* [Stored data]
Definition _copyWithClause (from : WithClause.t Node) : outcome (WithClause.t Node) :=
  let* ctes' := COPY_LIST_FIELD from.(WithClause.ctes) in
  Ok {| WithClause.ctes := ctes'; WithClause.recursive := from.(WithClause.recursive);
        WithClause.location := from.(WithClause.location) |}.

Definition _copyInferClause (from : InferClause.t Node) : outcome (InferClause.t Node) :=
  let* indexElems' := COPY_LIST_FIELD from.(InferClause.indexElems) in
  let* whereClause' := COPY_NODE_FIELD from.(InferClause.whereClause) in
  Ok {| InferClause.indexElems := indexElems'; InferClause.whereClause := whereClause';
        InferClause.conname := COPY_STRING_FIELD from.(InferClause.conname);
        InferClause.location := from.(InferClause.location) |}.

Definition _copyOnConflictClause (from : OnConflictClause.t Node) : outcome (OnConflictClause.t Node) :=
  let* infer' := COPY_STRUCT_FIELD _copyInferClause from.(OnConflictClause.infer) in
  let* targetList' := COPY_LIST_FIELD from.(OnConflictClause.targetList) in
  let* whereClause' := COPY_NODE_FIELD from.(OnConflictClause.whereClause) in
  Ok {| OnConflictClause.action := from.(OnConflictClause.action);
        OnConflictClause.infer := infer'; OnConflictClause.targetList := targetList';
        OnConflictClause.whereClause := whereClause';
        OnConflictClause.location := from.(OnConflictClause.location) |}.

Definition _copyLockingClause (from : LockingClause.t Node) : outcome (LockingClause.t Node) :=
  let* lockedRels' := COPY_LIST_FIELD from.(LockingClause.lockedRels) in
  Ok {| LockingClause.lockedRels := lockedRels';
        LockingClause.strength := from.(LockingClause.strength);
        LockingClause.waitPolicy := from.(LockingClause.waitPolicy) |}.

* [Activity] With the line containing "InferClause.conname := COPY_STRING_FIELD" as the start and the last line of the entries as the end, print that whole span exactly.

* [Answer section]
        InferClause.conname := COPY_STRING_FIELD from.(InferClause.conname);
        InferClause.location := from.(InferClause.location) |}.

Definition _copyOnConflictClause (from : OnConflictClause.t Node) : outcome (OnConflictClause.t Node) :=
  let* infer' := COPY_STRUCT_FIELD _copyInferClause from.(OnConflictClause.infer) in
  let* targetList' := COPY_LIST_FIELD from.(OnConflictClause.targetList) in
  let* whereClause' := COPY_NODE_FIELD from.(OnConflictClause.whereClause) in
  Ok {| OnConflictClause.action := from.(OnConflictClause.action);
        OnConflictClause.infer := infer'; OnConflictClause.targetList := targetList';
        OnConflictClause.whereClause := whereClause';
        OnConflictClause.location := from.(OnConflictClause.location) |}.

Definition _copyLockingClause (from : LockingClause.t Node) : outcome (LockingClause.t Node) :=
  let* lockedRels' := COPY_LIST_FIELD from.(LockingClause.lockedRels) in
  Ok {| LockingClause.lockedRels := lockedRels';
        LockingClause.strength := from.(LockingClause.strength);
        LockingClause.waitPolicy := from.(LockingClause.waitPolicy) |}.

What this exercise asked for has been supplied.